• [What is being asked]: From the line with "[messageScore * weight]" through the line with "Variable mul64 : Q -> Q -> Q.", repeat the entries verbatim, both end lines included, and add nothing.

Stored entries
---*---

(** C4: when the candidate after the index is known to be bad, the call of
    [handleError] never shows it and writes no "Trying to load" for it.  The
    call goes on past every known-bad candidate in the same way, and either
    stops at the first candidate that is not known to be bad, which it shows
    and announces, or, when all remaining candidates are known to be bad,
    ends in the terminal state with the URL shown and the key unchanged. *)
Theorem skip_known_bad (s : State) (next : string) :
  reachable s →
  candidates s !! S (currentIndex s) = Some next →
  bad (urlCache s) next →
  currentSrc (handleError s) ≠ next
  ∧ (trying next ∉ emitted s (handleError s))
  ∧ ((∃ k u,
        (0 < k)%nat
        ∧ candidates s !! (S (currentIndex s) + k)%nat = Some u
        ∧ ¬ bad (urlCache s) u
        ∧ (∀ j v, (j < k)%nat →
                  candidates s !! (S (currentIndex s) + j)%nat = Some v →
                  bad (urlCache s) v
                  ∧ currentSrc (handleError s) ≠ v
                  ∧ (trying v ∉ emitted s (handleError s)))
        ∧ currentIndex (handleError s) = (S (currentIndex s) + k)%nat
        ∧ currentSrc (handleError s) = u
        ∧ imageKey (handleError s) = S (imageKey s)
        ∧ emitted s (handleError s)
          = replicate (S k) (warning (currentSrc s)) ++ [trying u])
     ∨ ((∀ j v, candidates s !! (S (currentIndex s) + j)%nat = Some v →
                bad (urlCache s) v
                ∧ currentSrc (handleError s) ≠ v
                ∧ (trying v ∉ emitted s (handleError s)))
        ∧ terminal (handleError s)
        ∧ currentIndex (handleError s) = length (candidates s)
        ∧ currentSrc (handleError s) = currentSrc s
        ∧ imageKey (handleError s) = imageKey s
        ∧ errors (emitted s (handleError s)) = 1%nat)).
Proof.
  intros Hs Hnext Hnext_bad.
  assert (candidates s !! (S (currentIndex s) + 0)%nat = Some next) as Hnext0
    by by rewrite Nat.add_0_r.
  destruct (handleError_cases s)
    as [(k & u & Hu & Hgood & Hbefore & Heq) | [Hall Heq]].
  - assert (¬ bad (urlCache s) u) as Hgood'.
    { intros Hb. apply Hgood. by apply (later_candidate_cache s k u Hs Hu). }
    assert (0 < k)%nat as Hk.
    { destruct k as [|k]; [| lia]. exfalso.
      rewrite Hnext0 in Hu. injection Hu as <-. done. }
    assert (emitted s (handleError s)
            = replicate (S k) (warning (currentSrc s)) ++ [trying u]) as Hem
      by (apply emitted_app; by rewrite Heq).
    assert (∀ j v, (j < k)%nat →
                   candidates s !! (S (currentIndex s) + j)%nat = Some v →
                   bad (urlCache s) v
                   ∧ currentSrc (handleError s) ≠ v
                   ∧ trying v ∉ emitted s (handleError s)) as Hskip.
    { intros j v Hj Hv.
      assert (bad (urlCache s) v) as Hv_bad
        by (apply (later_candidate_cache s j v Hs Hv); by apply (Hbefore j)).
      assert (u ≠ v) as Hne by (intros ->; done).
      split; [done |]. split; [by rewrite Heq |].
      rewrite Hem. by apply trying_not_emitted. }
    destruct (Hskip 0%nat next Hk Hnext0) as (_ & Hsrc & Htry).
    split; [done |]. split; [done |]. left. exists k, u.
    split; [done |]. split; [done |]. split; [done |].
    split; [exact Hskip |].
    split; [by rewrite Heq |]. split; [by rewrite Heq |].
    split; [by rewrite Heq | exact Hem].
  - assert (∃ n, emitted s (handleError s)
                 = replicate n (warning (currentSrc s))
                   ++ [allFailedError (candidates s)]) as [n Hem]
      by (eexists; apply emitted_app; by rewrite Heq).
    assert (∀ j v, candidates s !! (S (currentIndex s) + j)%nat = Some v →
                   bad (urlCache s) v
                   ∧ currentSrc (handleError s) ≠ v
                   ∧ trying v ∉ emitted s (handleError s)) as Hskip.
    { intros j v Hv.
      destruct (later_candidate_cache s j v Hs Hv) as [Hne Hiff].
      split; [apply Hiff; by apply (Hall j) |].
      split; [rewrite Heq; simpl; congruence |].
      rewrite Hem. apply trying_not_emitted_error. }
    destruct (Hskip 0%nat next Hnext0) as (_ & Hsrc & Htry).
    split; [done |]. split; [done |]. right.
    pose proof (lookup_lt_Some _ _ _ Hnext) as Hlen.
    split; [done |].
    split; [rewrite Heq; unfold terminal, candidates in *; simpl; lia |].
    split; [rewrite Heq; simpl; lia |].
    split; [by rewrite Heq |]. split; [by rewrite Heq |].
    rewrite Hem. apply errors_warnings_then_error.
Qed.
(** * SGML2SQL: extraction and classification core

    A shallow embedding of the pure core of the SGML2SQL scripts
    (21_sgml2rawdata.py, 31_rawdata2women.py, 32_label_women_risk.py):
    Python strings, the small part of the [re] module the scripts use,
    ElementTree elements and paths, partner / group extraction, interaction
    flattening, the section locator and the rule classifier. *)

From Stdlib Require Import NArith ZArith List Ascii String Bool Lia.
From stdpp Require Import base decidable option list gmap sets strings.
Import ListNotations.

Local Open Scope N_scope.

(** ** Python strings

    A Python [str] is a sequence of Unicode code points. *)

Abbreviation char := N (only parsing).
Abbreviation pystr := (list N) (only parsing).

Module PyStr.

(** Decoder for UTF-8 source literals: [need] continuation bytes are still
    expected and [acc] holds the bits read so far. *)
Fixpoint utf8_go (bs : list N) (need : nat) (acc : N) : pystr :=
  match bs with
  | [] => []
  | b :: bs' =>
    match need with
    | O =>
      if b <? 128 then b :: utf8_go bs' 0 0
      else if b <? 224 then utf8_go bs' 1 (N.land b 31)
      else if b <? 240 then utf8_go bs' 2 (N.land b 15)
      else utf8_go bs' 3 (N.land b 7)
    | S O => (acc * 64 + N.land b 63) :: utf8_go bs' 0 0
    | S k => utf8_go bs' k (acc * 64 + N.land b 63)
    end
  end.

Definition u (s : string) : pystr :=
  utf8_go (map N_of_ascii (list_ascii_of_string s)) 0 0.

(** [str.isspace] on one code point; the same set is what [\s] matches in a
    [str] pattern. *)
Definition isspace (c : char) : bool :=
  ((9 <=? c) && (c <=? 13)) || ((28 <=? c) && (c <=? 32))
  || (c =? 133) || (c =? 160) || (c =? 5760)
  || ((8192 <=? c) && (c <=? 8202))
  || (c =? 8232) || (c =? 8233) || (c =? 8239) || (c =? 8287) || (c =? 12288).

(** Removal of a leading, respectively trailing, run of characters. *)
Fixpoint lstrip_by (p : char -> bool) (s : pystr) : pystr :=
  match s with
  | [] => []
  | c :: s' => if p c then lstrip_by p s' else s
  end.

Fixpoint rstrip_by (p : char -> bool) (s : pystr) : pystr :=
  match s with
  | [] => []
  | c :: s' =>
    match rstrip_by p s' with
    | [] => if p c then [] else [c]
    | r => c :: r
    end
  end.

(** [s.strip()] *)
Definition strip (s : pystr) : pystr := rstrip_by isspace (lstrip_by isspace s).

(** Truth value of a [str] and of an [Optional[str]]. *)
Definition truthy (s : pystr) : bool :=
  match s with [] => false | _ => true end.

Definition otruthy (o : option pystr) : bool :=
  match o with Some s => truthy s | None => false end.

(** [a or b] on [Optional[str]] values. *)
Definition por (a b : option pystr) : option pystr :=
  if otruthy a then a else b.

(** [s or None] *)
Definition or_none (s : pystr) : option pystr :=
  if truthy s then Some s else None.

Definition eqs (a b : pystr) : bool := bool_decide (a = b).

(** [s.startswith(p)] *)
Fixpoint startswith (p s : pystr) : bool :=
  match p, s with
  | [], _ => true
  | _ :: _, [] => false
  | a :: p', b :: s' => (a =? b) && startswith p' s'
  end.
(** ** Vocabulary of the statements *)

Definition clamp100 (z : Z) : Z := Z.max 0 (Z.min z 100).

(** The result that a final score determines. *)
Definition resultOfScore (finalScore : Z) : SentimentResult :=
  {| mood := getMoodFromScore finalScore;
     score := finalScore;
     strategy := getStrategyFromMood (getMoodFromScore finalScore) |}.

(** The bands of the threshold table, on the scores 0..100. *)
Definition inBand (m : Mood) (s : Z) : Prop :=
  match m with
  | HOSTILE => 70 <= s <= 100
  | SKEPTICAL => 40 <= s < 70
  | NEUTRAL => 20 <= s < 40
  | POSITIVE => 0 <= s < 20
  end.

Definition moodOfStrategy (st : Strategy) : Mood :=
  match st with
  | AGGRESSIVE => POSITIVE
  | ASSERTIVE => NEUTRAL
  | DIPLOMATIC => SKEPTICAL
  | YIELDING => HOSTILE
  end.

(** The lexicon entries that occur in a lower-cased text. *)
Definition entriesPresent (lower : string) (lexicon : list string)
    : list string :=
  filter (includes lower) lexicon.

Definition presentCount (lower : string) (lexicon : list string) : Z :=
  Z.of_nat (List.length (entriesPresent lower lexicon)).

(** [n] copies of [unit], one after the other. *)
Fixpoint repeatText (unit : string) (n : nat) : string :=
  match n with
  | O => ""
  | S n' => unit ++ repeatText unit n'
  end.

Fixpoint mem (c : ascii) (alphabet : string) : bool :=
  match alphabet with
  | EmptyString => false
  | String a alphabet' => Ascii.eqb c a || mem c alphabet'
  end.

(** Every character of [s] belongs to [alphabet]. *)
Fixpoint allIn (alphabet s : string) : bool :=
  match s with
  | EmptyString => true
  | String c s' => mem c alphabet && allIn alphabet s'
  end.

(** The positions where a copy of a unit that ends in a blank can
    start: the beginning of the text, or just after a blank. *)
Definition atUnitStart (prev : option ascii) : Prop :=
  prev = None \/ prev = Some " "%char.

(** ** [analyzeSentiment] in the arithmetic of the source

    The source keeps [totalScore] in a binary64 double.  Every finite
    double is a rational number, so its value is a [Q]; what exact
    rational arithmetic cannot give is the rounding of each operation.
    In this module the three operations of the loop that round are
    parameters, of which nothing is assumed: [Math_pow] for
    [Math.pow(decayFactor, exponent)], [mul64] for the product
    [messageScore * weight] and [add64] for the two [totalScore += ...].
    The integer scores, [Math.round], [Math.max] and [Math.min] are
    exact on doubles and stay as they were.  With [Qpower], [Qmult] and
    [Qplus] for the parameters the definitions are those given above. *)

Module Binary64.

Section Arithmetic.

Variable Math_pow : Q -> Z -> Q.
Variable mul64 : Q -> Q -> Q.
Variable add64 : Q -> Q -> Q.

(** The body of the [for] loop at index [i]. *)
Definition historyStep (userMessages : list HistoryEntry) (totalScore : Q)
    (i : nat) : Q :=
  let len := Z.of_nat (List.length userMessages) in
  let messageAge := len - 1 - Z.of_nat i in
  let weight := Math_pow decayFactor (len - 1 - messageAge) in
  match nth_error userMessages i with
  | Some m =>
      let messageScore := analyzeTextScore (content m) in
      add64 totalScore (mul64 (inject_Z messageScore) weight)
  | None => totalScore
  end.

(** [for (let i = 0; i < userMessages.length; i++)] *)
Definition historyLoop (userMessages : list HistoryEntry) (totalScore : Q)
    : Q :=
  fold_left (historyStep userMessages)
    (seq 0 (List.length userMessages)) totalScore.

(** The value of [totalScore] after the [if (history && ...)] block. *)
Definition historyScore (history : option (list HistoryEntry)) : Q :=
  let totalScore := 0%Q in
  match history with
  | Some h =>
      if (0 <? List.length h)%nat
      then historyLoop (filter isUser h) totalScore
      else totalScore
  | None => totalScore
  end.

(** The value of [totalScore] when [finalScore] is computed. *)
Definition totalScore (text : string) (history : option (list HistoryEntry))
    : Q :=
  add64 (historyScore history) (inject_Z (analyzeTextScore text)).

Definition analyzeSentiment (text : string)
    (history : option (list HistoryEntry)) : SentimentResult :=
  let totalScore := totalScore text history in
  let finalScore := Z.max 0 (Z.min (Math_round totalScore) 100) in
  let mood := getMoodFromScore finalScore in
  let strategy := getStrategyFromMood mood in
  {| mood := mood; score := finalScore; strategy := strategy |}.

(** The weighted history sum, read off the turns: starting from
    [totalScore], the turn number [i] adds its raw score times
    [Math_pow decayFactor i], the oldest turn first. *)
Fixpoint weightedFrom (i : nat) (totalScore : Q) (turns : list HistoryEntry)
    : Q :=
  match turns with
  | [] => totalScore
  | m :: rest =>
      weightedFrom (S i)
        (add64 totalScore
           (mul64 (inject_Z (analyzeTextScore (content m)))
              (Math_pow decayFactor (Z.of_nat i))))
        rest
  end.

End Arithmetic.

End Binary64.

(** * The rest of the agent, file-processor, prompt and router modules

    The functions around the sentiment module: the pure helpers of
    [agent.ts] ([extractKeywords], [chunkText], [detectQueryType],
    [searchEvidence] on loaded evidence, [moodToSprite], the response
    record that [chat] builds), the synchronous part of the file
    processor ([getFileType], [getMimeTypeFromExtension],
    [validateFiles], [detectUrls]), [shouldTriggerObjection] and its use
    in the chat route, [isAnimatedSprite] and [findRoute].  Strings are
    modelled as before; sizes and counts are natural numbers, exact as
    long as they stay below 2^53. *)

From Stdlib Require Import Sorted Permutation Lqa.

---*---

• [Reply]:
    [messageScore * weight] and [add64] for the two [totalScore += ...].
    The integer scores, [Math.round], [Math.max] and [Math.min] are
    exact on doubles and stay as they were.  With [Qpower], [Qmult] and
    [Qplus] for the parameters the definitions are those given above. *)

Module Binary64.

Section Arithmetic.

Variable Math_pow : Q -> Z -> Q.
Variable mul64 : Q -> Q -> Q.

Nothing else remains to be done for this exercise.